Hu Ming, Qin Zhaohui S
Department of Biostatistics, Center for Statistical Genetics, School of Public Health, University of Michigan, Ann Arbor, Michigan, United States of America.
PLoS One. 2009;4(2):e4495. doi: 10.1371/journal.pone.0004495. Epub 2009 Feb 13.
In microarray gene expression data analysis, it is often of interest to identify genes that share similar expression profiles with a particular gene such as a key regulatory protein. Multiple studies have been conducted using various correlation measures to identify co-expressed genes. While working well for small datasets, the heterogeneity introduced from increased sample size inevitably reduces the sensitivity and specificity of these approaches. This is because most co-expression relationships do not extend to all experimental conditions. With the rapid increase in the size of microarray datasets, identifying functionally related genes from large and diverse microarray gene expression datasets is a key challenge.

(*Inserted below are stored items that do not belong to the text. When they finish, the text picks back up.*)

(* ===== verification/Seal.v ===== *)
(** The seal envelope and what reads it: rust/ajar-connector/src/seal.rs,
    canonical.rs, lib.rs and consumer.rs. Ed25519 and the protobuf codec are
    third-party code: the class and the section variables below. *)
From Stdlib Require Import ZArith Lia.
From Stdlib Require Import Strings.String.
From S2P Require Export Event.

Local Open Scope Z_scope.

(** * The signature scheme *)

(** What the program uses of [ed25519_dalek]. *)
Class Ed25519 := {
  skey : Type;
  vkey : Type;
  signature : Type;
  verifying_key : skey → vkey;
  sign : skey → bytes → signature;
  sig_to_bytes : signature → bytes;
  sig_from_slice : bytes → option signature;
  vk_verify : vkey → bytes → signature → bool
}.

(** Its documented behaviour: a signature is 64 bytes, survives its byte form,
    and verifies under the matching key. *)
Class Ed25519Laws (C : Ed25519) := {
  sig_len : ∀ s, zlen (sig_to_bytes s) = 64;
  sig_roundtrip : ∀ s, sig_from_slice (sig_to_bytes s) = Some s;
  sign_verifies : ∀ k m, vk_verify (verifying_key k) m (sign k m) = true
}.

(** @src rust/ajar-connector/src/seal.rs 11-12 SEAL_SIGNATURE_LEN *)
Definition SEAL_SIGNATURE_LEN : Z := 64.

(** @src rust/ajar-connector/src/seal.rs 14-32 SealError *)
Inductive SealError :=
| SealTruncated (len : Z)
| MalformedSignature
| Unverified.

Section seal.
Context `{C : Ed25519}.

(** @src rust/ajar-connector/src/seal.rs 34-54 seal *)
Definition seal (canonical : bytes) (k : skey) : bytes :=
  sig_to_bytes (sign k canonical) ++ canonical.

(** @src rust/ajar-connector/src/seal.rs 56-94 verify *)
Definition verify (sealed : bytes) (k : vkey) : res SealError bytes :=
  if zlen sealed <? SEAL_SIGNATURE_LEN then Err (SealTruncated (zlen sealed))
  else
    let prefix := take (Z.to_nat SEAL_SIGNATURE_LEN) sealed in
    let canonical := drop (Z.to_nat SEAL_SIGNATURE_LEN) sealed in
    s ← ok_or MalformedSignature (sig_from_slice prefix);
    guard_res (vk_verify k canonical s) Unverified ;;
    Ok canonical.

#[global] Arguments verify : simpl never.

Lemma verify_Ok sealed k c :
  verify sealed k = Ok c ↔
  ∃ s, zlen sealed = 64 + zlen c ∧ sealed = take 64 sealed ++ c
    ∧ sig_from_slice (take 64 sealed) = Some s ∧ vk_verify k c s = true.
Proof.
  unfold verify, SEAL_SIGNATURE_LEN. change (Z.to_nat 64) with 64%nat.
  split.
  - intros H. destruct (zlen sealed <? 64) eqn:Hl; [done|]. bool_prop. inv_ok.
    match goal with H : guard_res _ _ = Ok _ |- _ => apply guard_res_Ok in H end.
    exists x. rewrite take_drop. split_and!; try done.
    unfold zlen in *. rewrite length_drop. lia.
  - intros (s & Hz & Hs & Hp & Hv). pose proof (zlen_nonneg c).
    replace (zlen sealed <? 64) with false by lia. rewrite Hp. simpl.
    assert (drop 64 sealed = c) as ->; [|by rewrite Hv].
    rewrite Hs at 1. apply drop_app_length'. rewrite length_take. unfold zlen in *. lia.
Qed.

Lemma verify_safe sealed k : safe (verify sealed k).
Proof.
  unfold verify. case_in_goal; [done|].
  apply safe_bind; [apply safe_ok_or|]. intros s _.
  by destruct (vk_verify _ _ _).
Qed.

Lemma verify_seal {L : Ed25519Laws C} m k : verify (seal m k) (verifying_key k) = Ok m.
Proof.
  assert (length (sig_to_bytes (sign k m)) = 64%nat) as Hl.
  { pose proof (sig_len (sign k m)). unfold zlen in *. lia. }
  assert (take 64 (seal m k) = sig_to_bytes (sign k m)) as Ht by (by apply take_app_length').
  apply verify_Ok. exists (sign k m). rewrite Ht. split_and!; try done.
  - unfold seal. by rewrite zlen_app, sig_len.
  - apply sig_roundtrip.
  - apply sign_verifies.
Qed.
End seal.

#[export] Hint Resolve verify_safe : rust.

(** * The verified stream *)

Module Consumer.

(** @src rust/ajar-connector/src/consumer.rs 42-52 Delivery *)
Record Delivery := mkDelivery { event : Event; del_payload : bytes; subject : string }.

(** @src rust/ajar-connector/src/consumer.rs 54-64 Guards *)
Record Guards := mkGuards { skip_source_ids : gset string; skip_derived : bool }.

(** @src rust/ajar-connector/src/consumer.rs 66-75 Stats *)
Record Stats := mkStats { accepted : Z; rejected : Z; skipped : Z }.

(** The parts of [async_nats::Message] the stream reads. *)
Record Message := mkMessage { msg_payload : bytes; msg_subject : string }.

Section consumer.
Context `{C : Ed25519}.
Variable decode : bytes → option Event.

Definition guarded (g : Guards) (e : Event) : bool :=
  bool_decide (ev_source_id e ∈ skip_source_ids g)
  || (skip_derived g && existsb (λ a, String.eqb (key a) "model") (ev_attributes e)).

(** @src rust/ajar-connector/src/consumer.rs 89-124 process *)
Definition process (m : Message) (egress_key : vkey) (g : Guards) (s : Stats) :
    Stats * option Delivery :=
  match verify (msg_payload m) egress_key with
  | Ok canonical =>
      match decode canonical with
      | None => (mkStats (accepted s) (fetch_add (rejected s) 1) (skipped s), None)
      | Some e =>
          if guarded g e then (mkStats (accepted s) (rejected s) (fetch_add (skipped s) 1), None)
          else (mkStats (fetch_add (accepted s) 1) (rejected s) (skipped s),
                Some (mkDelivery e (ev_payload e) (msg_subject m)))
      end
  | _ => (mkStats (accepted s) (fetch_add (rejected s) 1) (skipped s), None)
  end.

(** @src rust/ajar-connector/src/consumer.rs 77-87 verified_events *)
Fixpoint verified_events (ms : list Message) (k : vkey) (g : Guards) (s : Stats) :
    Stats * list Delivery :=
  match ms with
  | [] => (s, [])
  | m :: ms =>
      let '(s, d) := process m k g s in
      let '(s, ds) := verified_events ms k g s in
      (s, match d with Some d => d :: ds | None => ds end)
  end.

(** The message carries a verified, decodable event outside the guards. *)
Definition deliverable (k : vkey) (g : Guards) (m : Message) (e : Event) : Prop :=
  ∃ c, verify (msg_payload m) k = Ok c ∧ decode c = Some e ∧ guarded g e = false.

Lemma process_delivery m k g s s' d :
  process m k g s = (s', Some d) →
  deliverable k g m (event d) ∧ del_payload d = ev_payload (event d) ∧ subject d = msg_subject m.
Proof.
  unfold process, deliverable. destruct (verify (msg_payload m) k) as [c|?| |] eqn:Hv; [|naive_solver..].
  destruct (decode c) as [e|] eqn:Hd; [|naive_solver].
  destruct (guarded g e) eqn:Hg; [naive_solver|]. intros [= <- <-]. simpl. eauto 10.
Qed.

Lemma process_drop m k g s s' :
  process m k g s = (s', None) → ∀ e, ¬ deliverable k g m e.
Proof.
  unfold process, deliverable. intros H e (c & Hv & Hd & Hg). by rewrite Hv, Hd, Hg in H.
Qed.

Definition total (s : Stats) : Z := accepted s + rejected s + skipped s.

Lemma process_counts m k g s s' d :
  process m k g s = (s', d) → total s' mod 2 ^ 64 = (total s + 1) mod 2 ^ 64.
Proof.
  unfold process, total, fetch_add, wrap.
  destruct (verify (msg_payload m) k) as [c|?| |]; [|intros [= <- <-]; simpl..];
    [destruct (decode c) as [e|]; [destruct (guarded g e)|]; intros [= <- <-]; simpl| | |];
    Z.to_euclidean_division_equations; lia.
Qed.

Lemma process_accepted m k g s s' d :
  process m k g s = (s', d) →
  accepted s' mod 2 ^ 64 = (accepted s + match d with Some _ => 1 | None => 0 end) mod 2 ^ 64.
Proof.
  unfold process, fetch_add, wrap.
  destruct (verify (msg_payload m) k) as [c|?| |]; [|intros [= <- <-]; simpl; f_equal; lia..].
  destruct (decode c) as [e|]; [destruct (guarded g e)|]; intros [= <- <-]; simpl;
    rewrite ?Z.mod_mod by lia; f_equal; lia.
Qed.

(** C9: the stream yields one delivery for every message whose seal verifies
    under the egress key, whose bytes decode and which no guard skips, and
    nothing else; the payload and subject are that message's own; every message
    is counted exactly once (modulo the counters' width), and [accepted] counts
    the deliveries. *)
Theorem verified_events_correct ms k g s s' ds :
  verified_events ms k g s = (s', ds) →
  (∀ d, d ∈ ds ↔ ∃ m, m ∈ ms ∧ deliverable k g m (event d)
     ∧ del_payload d = ev_payload (event d) ∧ subject d = msg_subject m)
  ∧ accepted s' mod 2 ^ 64 = (accepted s + zlen ds) mod 2 ^ 64
  ∧ total s' mod 2 ^ 64 = (total s + zlen ms) mod 2 ^ 64.
Proof.
  revert s s' ds. induction ms as [|m ms IH]; intros s s' ds; simpl.
  - intros [= <- <-]. rewrite !(Z.add_0_r _ : _ + zlen [] = _). split; [set_solver|done].
  - destruct (process m k g s) as [s1 d] eqn:Hp.
    destruct (verified_events ms k g s1) as [s2 ds'] eqn:Hr. intros [= <- <-].
    destruct (IH _ _ _ Hr) as (Hd & Ha & Ht).
    apply process_counts in Hp as Hc. apply process_accepted in Hp as Hpa.
    rewrite zlen_cons. split_and!.
    + intros x. destruct d as [d|].
      * apply process_delivery in Hp as (H1 & H2 & H3). rewrite elem_of_cons, Hd. split.
        { intros [->|(m0 & ? & ?)]; [exists m; split; [left|done]|exists m0; split; [by right|done]]. }
        intros (m0 & [->|Hm]%elem_of_cons & Hx & Hpl & Hs); [left|right; by exists m0].
        destruct Hx as (c & Hv & Hdc & Hg), H1 as (c' & Hv' & Hdc' & Hg').
        destruct x, d; simpl in *. congruence.
      * pose proof (process_drop _ _ _ _ _ Hp) as Hn. rewrite Hd. split.
        { intros (m0 & ? & ?). exists m0. split; [by right|done]. }
        intros (m0 & [->|Hm]%elem_of_cons & Hx & ?); [by destruct (Hn (event x))|by exists m0].
    + rewrite Ha, <- Z.add_mod_idemp_l, Hpa, Z.add_mod_idemp_l by lia. f_equal.
      destruct d; rewrite ?zlen_cons; lia.
    + rewrite Ht, <- Z.add_mod_idemp_l, Hc, Z.add_mod_idemp_l by lia. f_equal. lia.
Qed.
End consumer.
End Consumer.

(** * Properties of the seal *)

(** [verify] inverts [seal], and whatever envelope it accepts is a 64-byte
    signature that verifies over exactly the bytes returned; it never panics. *)
Theorem seal_verify {C : Ed25519} {L : Ed25519Laws C} :
  (∀ m k, verify (seal m k) (verifying_key k) = Ok m)
  ∧ (∀ sealed k c, verify sealed k = Ok c ↔
      ∃ s, zlen sealed = 64 + zlen c ∧ sealed = take 64 sealed ++ c
        ∧ sig_from_slice (take 64 sealed) = Some s ∧ vk_verify k c s = true)
  ∧ (∀ sealed k, verify sealed k = Err (SealTruncated (zlen sealed)) ↔ zlen sealed < 64)
  ∧ (∀ sealed k, safe (verify sealed k)).
Proof.
  split_and!; [apply verify_seal|apply verify_Ok| |apply verify_safe].
  intros sealed k. unfold verify, SEAL_SIGNATURE_LEN.
  destruct (zlen sealed <? 64) eqn:Hl; bool_prop; [done|].
  split; [|lia]. destruct (sig_from_slice _); simpl; [|done]. by destruct (vk_verify _ _ _).
Qed.

(** * A concrete scheme for the witnesses *)

(** A checksum repeated 64 times: enough structure for the laws to hold and
    for concrete envelopes to be sealed, verified and refused. *)
Definition toy_sum (m : bytes) : Z := fold_left (λ a b, (a * 31 + b) mod 256) m 7.
Definition toy : Ed25519 := {|
  skey := Z; vkey := Z; signature := Z;
  verifying_key := λ k, k;
  sign := λ k m, (k + toy_sum m) mod 256;
  sig_to_bytes := λ s, replicate 64 s;
  sig_from_slice := λ l, if zlen l =? 64 then head l else None;
  vk_verify := λ k m s, s =? (k + toy_sum m) mod 256
|}.
Definition toy_laws : Ed25519Laws toy.
Proof. split; [done|done|intros k m; apply Z.eqb_refl]. Defined.

Lemma seal_verify_witness : @verify toy (@seal toy [1; 2; 3] 5) 5 = Ok [1; 2; 3].
Proof. exact (proj1 (@seal_verify toy toy_laws) [1; 2; 3] 5). Defined.

Definition ex_event (src : string) : Event :=
  mkEvent "v1" "id-1" src "mim:aircraft" "2026-06-10T08:00:00Z" "" None [9] [] f_zero [] [].
(** A codec for two events, told apart by their first byte. *)
Definition toy_decode (l : bytes) : option Event :=
  match l with
  | [1] => Some (ex_event "a"%string)
  | [2] => Some (ex_event "b"%string)
  | _ => None
  end.

Lemma verified_events_correct_witness :
  let ms := [Consumer.mkMessage (@seal toy [1] 5) "s"%string; Consumer.mkMessage [0] "s"%string;
             Consumer.mkMessage (@seal toy [2] 5) "t"%string] in
  let g := Consumer.mkGuards {[ "b"%string ]} false in
  let d := Consumer.mkDelivery (ex_event "a"%string) [9] "s"%string in
  @Consumer.verified_events toy toy_decode ms 5 g (Consumer.mkStats 0 0 0)
    = (Consumer.mkStats 1 1 1, [d])
  ∧ ∃ m, m ∈ ms ∧ @Consumer.deliverable toy toy_decode 5 g m (Consumer.event d).
Proof.
  intros ms g d. split; [vm_compute; reflexivity|].
  destruct (@Consumer.verified_events_correct toy toy_decode ms 5 g (Consumer.mkStats 0 0 0)
    (Consumer.mkStats 1 1 1) [d]) as [H _]; [vm_compute; reflexivity|].
  destruct (proj1 (H d)) as (m & Hm & Hd & _); [left|]. exists m. split; assumption.
Defined.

We develop a model-based gene expression query algorithm built under the Bayesian model selection framework. It is capable of detecting co-expression profiles under a subset of samples/experimental conditions. In addition, it allows linearly transformed expression patterns to be recognized and is robust against sporadic outliers in the data. Both features are critically important for increasing the power of identifying co-expressed genes in large scale gene expression datasets. Our simulation studies suggest that this method outperforms existing correlation coefficients or mutual information-based query tools. When we apply this new method to the Escherichia coli microarray compendium data, it identifies a majority of known regulons as well as novel potential target genes of numerous key transcription factors.
在微阵列基因表达数据分析中,人们常常希望识别出与特定基因(如关键调控蛋白)具有相似表达谱的基因。已经开展了多项研究,使用各种相关性度量来识别共表达基因。虽然这些方法在处理小数据集时效果良好,但样本量增加所引入的异质性不可避免地降低了这些方法的灵敏度和特异性。这是因为大多数共表达关系并不适用于所有实验条件。随着微阵列数据集规模的迅速增大,从庞大且多样的微阵列基因表达数据集中识别功能相关基因是一项关键挑战。我们开发了一种基于模型的基因表达查询算法,该算法构建于贝叶斯模型选择框架之下。它能够在一部分样本/实验条件下检测共表达谱。此外,它能够识别线性变换后的表达模式,并且对数据中的零星异常值具有鲁棒性。这两个特性对于提高在大规模基因表达数据集中识别共表达基因的能力至关重要。我们的模拟研究表明,该方法优于现有的基于相关系数或互信息的查询工具。当我们将这种新方法应用于大肠杆菌微阵列综合数据时,它识别出了大多数已知的调控子以及众多关键转录因子的新的潜在靶基因。